# BREAKING NEWS : Coupe&Cabrio Facelift



## Alex Baumann (Dec 19, 2001)

It's official now. According to the magazine, here are some details : New kidney grill (wider), no change for the headlights, no change of the rear lights. 

I must get the magazine now, they said there is/are (?) pics, so I'm off to get the magazine now.

More to come later. Stay tuned.

Alex


----------



## Patrick (Dec 23, 2001)

OK. Since i am probably the only one here, I will have a coffee break and wait for those pics ...  

Are you back yet? I am still waiting. Ok.

Patrick


----------



## Toast (Jan 9, 2002)

waiting...


----------



## Ack (Mar 16, 2002)

Are these changes for the March production cars or the 2003 cars?


----------



## Alex Baumann (Dec 19, 2001)

Here ya go

Changes are for 2003. Clear lights will be standard. Note the front and rear bumper.

The article is saying that BMW is differentiating the Coupe/Cabrio line from the Limousine


----------



## ism409 (Dec 22, 2001)

I like the blacked out grill...NICE:thumb:


----------



## Alex Baumann (Dec 19, 2001)

ism409 said:


> *I like the blacked out grill...NICE:thumb: *


I think it's masked. Don't think it'll come blacked.


----------



## Guest (Apr 17, 2002)

IMO, that lower fascia looks MUCH better than the current coupe. I'm shocked.

Maybe there IS hope... (Nah....)


----------



## Guest84 (Dec 21, 2001)

:thumb:


----------



## mineallmine (Mar 19, 2002)

:dunno: 

just trying to get my post count up


----------



## geomax (Dec 22, 2001)

Yeah, I like it! Looks clean. But I wonder where the fogs go??


----------



## Toast (Jan 9, 2002)

The front bumper looks like its masked off, or I should say "unfinished" :dunno:


----------



## Alex Baumann (Dec 19, 2001)

Toast said:


> *The front bumper looks like its masked off, or I should say "unfinished" :dunno: *


Yes, the text next to the pic saying the same.


----------



## Teej (Dec 19, 2001)

Can't make out anything. Can't really tell what the new grill is going to look like, neither can I see the new bumper. Guess we'll just have to wait for some better pics... but at least the coupe/cab facelift is official now...something to look forward to. 

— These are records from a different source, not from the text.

(** * KeyFlare: hot-key detection and mitigation engine

    A shallow embedding of the Go sources of mingrammer/keyflare:

    - package [algorithm]: the Count-Min Sketch (module [CMS]) and the
      Space-Saving structure (module [SS]), together with the parts of
      Go's [hash/fnv] and [container/heap] that they call (modules [Fnv],
      [SSHeap], [Heap]);
    - package [detector]: the hot-key detector (module [Detector]);
    - package [policy]: the local cache, the policy manager and the
      key-splitting policy (modules [LocalCache], [Manager],
      [KeySplitting]);
    - package [metrics]: the snapshot history (module [History]);
    - package [internal]: the singleton life cycle (module [Engine]);
    - package [keyflare]: the options, their defaults and the construction
      of the engine from them (module [Keyflare]).

    Conventions.  A Go [uint64] is a [Z] in [0, 2^64) and every addition
    wraps ([wrap64]); a Go [int] is a [Z].  A Go [map] is a [gmap]; a slice is
    a [list].  Pointers to heap-allocated [Item]s are addresses into an
    explicit store, so that the aliasing between the key map and the heap
    slice of the Space-Saving structure is visible.  A run-time panic (index
    out of range, division by zero) is the outcome [Panic]; loops are run with
    fuel and [OutOfFuel] is a third outcome, kept apart from [Panic]. *)

From Stdlib Require Import ZArith QArith Lia Bool Ascii.
From stdpp Require Import gmap strings list fin_maps sorting pretty.

Local Open Scope Z_scope.

(** ** Outcomes of possibly panicking code *)

Inductive outcome (A : Type) : Type :=
  | Done (a : A)
  | Panic
  | OutOfFuel.

Arguments Done {A} a.
Arguments Panic {A}.
Arguments OutOfFuel {A}.

Definition obind {A B : Type} (m : outcome A) (f : A -> outcome B) : outcome B :=
  match m with
  | Done a => f a
  | Panic => Panic
  | OutOfFuel => OutOfFuel
  end.

Notation "x <- m ;; k" := (obind m (fun x => k))
  (at level 100, m at next level, right associativity).

(** Indexing a slice with a Go [int]: out of range panics. *)
Definition index {A : Type} (l : list A) (i : Z) : outcome A :=
  if i <? 0 then Panic
  else match l !! Z.to_nat i with
       | Some a => Done a
       | None => Panic
       end.

(** ** Machine integers *)

Definition two64 : Z := 2 ^ 64.
Definition two32 : Z := 2 ^ 32.
Definition MaxUint64 : Z := two64 - 1.
Definition wrap64 (x : Z) : Z := x mod two64.
Definition wrap32 (x : Z) : Z := x mod two32.

(** The value of an [int64] computation whose mathematical result is [x]
    (two's complement), also the conversion [int64(x)] of a [uint64]. *)
Definition int64 (x : Z) : Z :=
  let u := x mod two64 in
  if u >=? 2 ^ 63 then u - two64 else u.

(** ** hash/fnv: the 32-bit FNV-1a hash *)

Module Fnv.

Definition offset32 : Z := 2166136261.
Definition prime32 : Z := 16777619.

Definition byteZ (b : Byte.byte) : Z := Z.of_N (Byte.to_N b).

(** [New32a] *)
Definition New32a : Z := offset32.

(** [sum32a.Write]: for each byte, xor it in, then multiply. *)
Definition Write (h : Z) (data : list Z) : Z :=
  fold_left (fun hash c => wrap32 (Z.lxor hash c * prime32)) data h.

Definition Sum32 (h : Z) : Z := h.

End Fnv.

(** ** algorithm.CountMinSketch *)

Module CMS.

Record CountMinSketch : Type := mkCMS {
  depth : Z;
  width : Z;
  matrix : list (list Z)
}.

(** The closure stored in every slot of [hashFuncs]: FNV-1a over the key
    followed by the four little-endian bytes of the seed. *)
Definition hashFunc (data : list Byte.byte) (s : Z) : Z :=
  let h := Fnv.New32a in
  let h := Fnv.Write h (map Fnv.byteZ data) in
  let h := Fnv.Write h [ s mod 256; Z.shiftr s 8 mod 256;
                         Z.shiftr s 16 mod 256; Z.shiftr s 24 mod 256 ] in
  Fnv.Sum32 h.

(** [NewCountMinSketch].  The Go constructor derives [depth] and [width]
    from two floating-point parameters ([ceil (ln (1/delta))] and
    [ceil (e/epsilon)]); the embedding starts from the two resulting
    integers.  [make] with a negative length panics. *)
Definition NewCountMinSketch (depth width : Z) : outcome CountMinSketch :=
  if (depth <? 0) || (width <? 0) then Panic
  else Done (mkCMS depth width
               (replicate (Z.to_nat depth) (replicate (Z.to_nat width) 0))).

(** The column selected in row [i]:
    [hashFuncs[i](key, uint32(i)) % uint32(cms.width)]. *)
Definition column (cms : CountMinSketch) (key : list Byte.byte) (i : Z)
  : outcome Z :=
  let w := wrap32 (width cms) in
  if w =? 0 then Panic
  else Done (hashFunc key (wrap32 i) mod w).

(** One iteration of the loop of [Add]: [cms.matrix[i][j] += count]. *)
Definition add_row (key : list Byte.byte) (count : Z) (i : Z)
    (cms : CountMinSketch) : outcome CountMinSketch :=
  j <- column cms key i ;;
  row <- index (matrix cms) i ;;
  c <- index row j ;;
  Done (mkCMS (depth cms) (width cms)
          (<[Z.to_nat i := <[Z.to_nat j := wrap64 (c + count)]> row]>
             (matrix cms))).

(** [for i := lo; i < cms.depth; i++ { body }], with [n] iterations left. *)
Fixpoint add_loop (key : list Byte.byte) (count : Z) (n : nat) (i : Z)
    (cms : CountMinSketch) : outcome CountMinSketch :=
  match n with
  | O => Done cms
  | S n' =>
      cms' <- add_row key count i cms ;;
      add_loop key count n' (i + 1) cms'
  end.

(** [CountMinSketch.Add] *)
Definition Add (cms : CountMinSketch) (key : list Byte.byte) (count : Z)
  : outcome CountMinSketch :=
  add_loop key count (Z.to_nat (depth cms)) 0 cms.

Definition estimate_row (cms : CountMinSketch) (key : list Byte.byte)
    (i : Z) (min : Z) : outcome Z :=
  j <- column cms key i ;;
  row <- index (matrix cms) i ;;
  c <- index row j ;;
  Done (if c <? min then c else min).

Fixpoint estimate_loop (cms : CountMinSketch) (key : list Byte.byte)
    (n : nat) (i : Z) (min : Z) : outcome Z :=
  match n with
  | O => Done min
  | S n' =>
      min' <- estimate_row cms key i min ;;
      estimate_loop cms key n' (i + 1) min'
  end.

(** [CountMinSketch.Estimate] *)
Definition Estimate (cms : CountMinSketch) (key : list Byte.byte)
  : outcome Z :=
  estimate_loop cms key (Z.to_nat (depth cms)) 0 MaxUint64.

(** [CountMinSketch.Reset] *)
Definition Reset (cms : CountMinSketch) : CountMinSketch :=
  mkCMS (depth cms) (width cms) (map (map (fun _ => 0)) (matrix cms)).

(** [CountMinSketch.Decay]: every counter [c] becomes
    [uint64(float64(c) * factor)], written [scale c]. *)
Definition Decay (scale : Z -> Z) (cms : CountMinSketch) : CountMinSketch :=
  mkCMS (depth cms) (width cms) (map (map scale) (matrix cms)).

(** A stream of [Add] calls, applied from left to right. *)
Fixpoint AddAll (cms : CountMinSketch) (ops : list (list Byte.byte * Z))
  : outcome CountMinSketch :=
  match ops with
  | [] => Done cms
  | (k, n) :: ops' => cms' <- Add cms k n ;; AddAll cms' ops'
  end.

End CMS.

(** The conversion [[]byte(key)] of a Go string. *)
Definition bytes_of (s : string) : list Byte.byte :=
  String.list_byte_of_string s.

(** ** algorithm.Item and the heap of pointers to items *)

Module Algo.

Record Item : Type := mkItem {
  Key : string;
  Count : Z;
  Error : Z;
  Index : Z
}.

Definition set_Index (it : Item) (i : Z) : Item :=
  mkItem (Key it) (Count it) (Error it) i.
Definition set_Count (it : Item) (c : Z) : Item :=
  mkItem (Key it) c (Error it) (Index it).
Definition set_Error (it : Item) (e : Z) : Item :=
  mkItem (Key it) (Count it) e (Index it).

End Algo.
Import Algo.

(** A pointer to an [Item] is an address into the store of allocated items. *)
Abbreviation addr := nat (only parsing).

(** Dereferencing: an address outside the store is a nil/dangling pointer. *)
Definition deref (m : list Item) (a : addr) : outcome Item :=
  match m !! a with
  | Some it => Done it
  | None => Panic
  end.

(** A [SpaceSavingHeap] value (a slice of pointers) together with the store
    its pointers point into. *)
Record hstate : Type := mkH {
  slots : list addr;
  cells : list Item
}.

(** The methods of [SpaceSavingHeap] ([heap.Interface]). *)
Module SSHeap.

Definition Len (s : hstate) : Z := Z.of_nat (length (slots s)).

(** [h[i].Count < h[j].Count] *)
Definition Less (s : hstate) (i j : Z) : outcome bool :=
  a <- index (slots s) i ;;
  x <- deref (cells s) a ;;
  b <- index (slots s) j ;;
  y <- deref (cells s) b ;;
  Done (Count x <? Count y).

(** [h[i], h[j] = h[j], h[i]; h[i].Index = i; h[j].Index = j] *)
Definition Swap (s : hstate) (i j : Z) : outcome hstate :=
  a <- index (slots s) i ;;
  b <- index (slots s) j ;;
  let h := <[Z.to_nat j := a]> (<[Z.to_nat i := b]> (slots s)) in
  x <- deref (cells s) b ;;
  let m := <[b := set_Index x i]> (cells s) in
  y <- deref m a ;;
  let m := <[a := set_Index y j]> m in
  Done (mkH h m).

(** [item.Index = n; *h = append( *h, item)] *)
Definition Push (s : hstate) (x : addr) : outcome hstate :=
  let n := Len s in
  it <- deref (cells s) x ;;
  Done (mkH (slots s ++ [x]) (<[x := set_Index it n]> (cells s))).

(** [item := old[n-1]; item.Index = -1; *h = old[0 : n-1]; return item] *)
Definition Pop (s : hstate) : outcome (hstate * addr) :=
  let n := Len s in
  item <- index (slots s) (n - 1) ;;
  it <- deref (cells s) item ;;
  Done (mkH (take (Z.to_nat (n - 1)) (slots s))
            (<[item := set_Index it (-1)]> (cells s)),
        item).

End SSHeap.

(** ** container/heap, instantiated at [SpaceSavingHeap]

    Go's [int] arithmetic: [/] truncates toward zero ([Z.quot]).  The test
    [j1 < 0] in [down] guards against overflow in Go; here it only fires for
    a negative start index. *)
Module Heap.
(* ===== verification/Irq.v ===== *)
(** Interrupt lines: hw/core/irq.c and include/hw/irq.h.

    A device drives a [qemu_irq] by calling the handler of the input it is
    wired to.  The model keeps, for each line, the sequence of levels the
    handler has been called with; [line_calls] gives the calls an operation
    added, which the machine replays on the receiving device, in order.  The handlers the board wires (the NVIC inputs)
    never call back into the driving device, so replaying the calls after the
    device operation is the same as running them inside it. *)

From S2P Require Import Prelude.

(** [None] is a NULL [qemu_irq]; [Some calls] a line whose handler has been
    called with the levels [calls], oldest first. *)
Definition qemu_irq := option (list Z).

Definition qemu_set_irq (irq : qemu_irq) (level : Z) : qemu_irq :=
  match irq with
  | None => None
  | Some calls => Some (calls ++ [level])
  end.

Definition qemu_irq_raise (irq : qemu_irq) : qemu_irq := qemu_set_irq irq 1.

Definition qemu_irq_lower (irq : qemu_irq) : qemu_irq := qemu_set_irq irq 0.

Definition qemu_irq_pulse (irq : qemu_irq) : qemu_irq :=
  qemu_set_irq (qemu_set_irq irq 1) 0.

(** Last level the handler was called with; a line starts low. *)
Definition irq_level (irq : qemu_irq) : Z :=
  match irq with
  | None => 0
  | Some calls => default 0 (last calls)
  end.

(** The calls an operation added to a line. *)
Definition line_calls (old new : qemu_irq) : list Z :=
  match old, new with
  | Some l, Some l' => drop (length l) l'
  | _, _ => []
  end.

Definition connected (irq : qemu_irq) : Prop := is_Some irq.

Lemma irq_level_set irq level :
  connected irq → irq_level (qemu_set_irq irq level) = level.
Proof. intros [calls ->]. simpl. by rewrite last_snoc. Qed.

Lemma connected_set irq level : connected irq → connected (qemu_set_irq irq level).
Proof. intros [calls ->]. by eexists. Qed.

Lemma irq_level_raise irq : connected irq → irq_level (qemu_irq_raise irq) = 1.
Proof. apply irq_level_set. Qed.

Lemma irq_level_lower irq : connected irq → irq_level (qemu_irq_lower irq) = 0.
Proof. apply irq_level_set. Qed.

Lemma connected_raise irq : connected irq → connected (qemu_irq_raise irq).
Proof. apply connected_set. Qed.

Lemma connected_lower irq : connected irq → connected (qemu_irq_lower irq).
Proof. apply connected_set. Qed.

Lemma connected_pulse irq : connected irq → connected (qemu_irq_pulse irq).
Proof. intros. by apply connected_set, connected_set. Qed.

Create HintDb irq.
#[global] Hint Resolve connected_set connected_raise connected_lower connected_pulse : irq.

(** ** What an operation adds to a line *)

(** The line is still wired as it was and has been called with levels 0 and 1
    only. *)
Definition extends (i i' : qemu_irq) : Prop :=
  match i, i' with
  | Some l, Some l' => ∃ calls, l' = l ++ calls ∧ Forall (fun c => c = 0 ∨ c = 1) calls
  | None, None => True
  | _, _ => False
  end.

Lemma extends_refl i : extends i i.
Proof. destruct i as [l|]; [|done]. exists []. by rewrite app_nil_r. Qed.

Lemma extends_trans i j k : extends i j → extends j k → extends i k.
Proof.
  destruct i as [l|], j as [l'|], k as [l''|]; try done.
  intros (c & -> & Hc) (c' & -> & Hc'). exists (c ++ c'). split; [by rewrite app_assoc|].
  by apply Forall_app.
Qed.

#[export] Instance extends_preorder : PreOrder extends.
Proof. split; [exact extends_refl|exact extends_trans]. Qed.

Lemma extends_set i j level : level = 0 ∨ level = 1 → extends i j → extends i (qemu_set_irq j level).
Proof.
  intros Hl Hij. eapply extends_trans; [exact Hij|]. destruct j as [l|]; [|done].
  exists [level]. by split; [|constructor].
Qed.

Lemma extends_raise i j : extends i j → extends i (qemu_irq_raise j).
Proof. apply extends_set. by right. Qed.

Lemma extends_lower i j : extends i j → extends i (qemu_irq_lower j).
Proof. apply extends_set. by left. Qed.

Lemma extends_pulse i j : extends i j → extends i (qemu_irq_pulse j).
Proof. intros. apply extends_lower. by apply extends_raise. Qed.
#[global] Hint Resolve extends_refl extends_raise extends_lower extends_pulse : irq.

(** The calls added take the receiver from the old level to the new one. *)
Lemma line_calls_level i i' :
  extends i i' →
  Forall (fun c => c = 0 ∨ c = 1) (line_calls i i') ∧
  default (irq_level i) (last (line_calls i i')) = irq_level i'.
Proof.
  destruct i as [l|], i' as [l'|]; try done. intros (calls & -> & Hc). simpl.
  rewrite drop_app_length. split; [done|]. rewrite last_app. by destruct (last calls).
Qed.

Thanks Alex!! ....as usual! :thumb:


----------



## Mr Paddle.Shift (Dec 19, 2001)

Good job! :thumb: 

Correct me if I am wrong, seems to me what they did was to install the 2002 sedan hood?:dunno:


----------



## Alex Baumann (Dec 19, 2001)

VinceTopasBlau3 said:


> *Correct me if I am wrong, seems to me what they did was to install the 2002 sedan hood?:dunno: *


Not exactly, the powerdome lines on the sedan going from the kidney grill towards the mirrors, where here they are narrower. (or maybe unchanged)


----------



## JPinTO (Dec 20, 2001)

At least they didn't mess up the lights. Oddly enough, the hood lines aren't going to the A-pillars... the lines haven't changed at all. This is encouraging! 

They've obviously masked the fog lights... I hope they aren't the beady ones from the 02 sedan.

- JP


----------



## Alex Baumann (Dec 19, 2001)

BTW, how do you call the kidney grill pieces in english ? I mean the ones 10 pieces on each side?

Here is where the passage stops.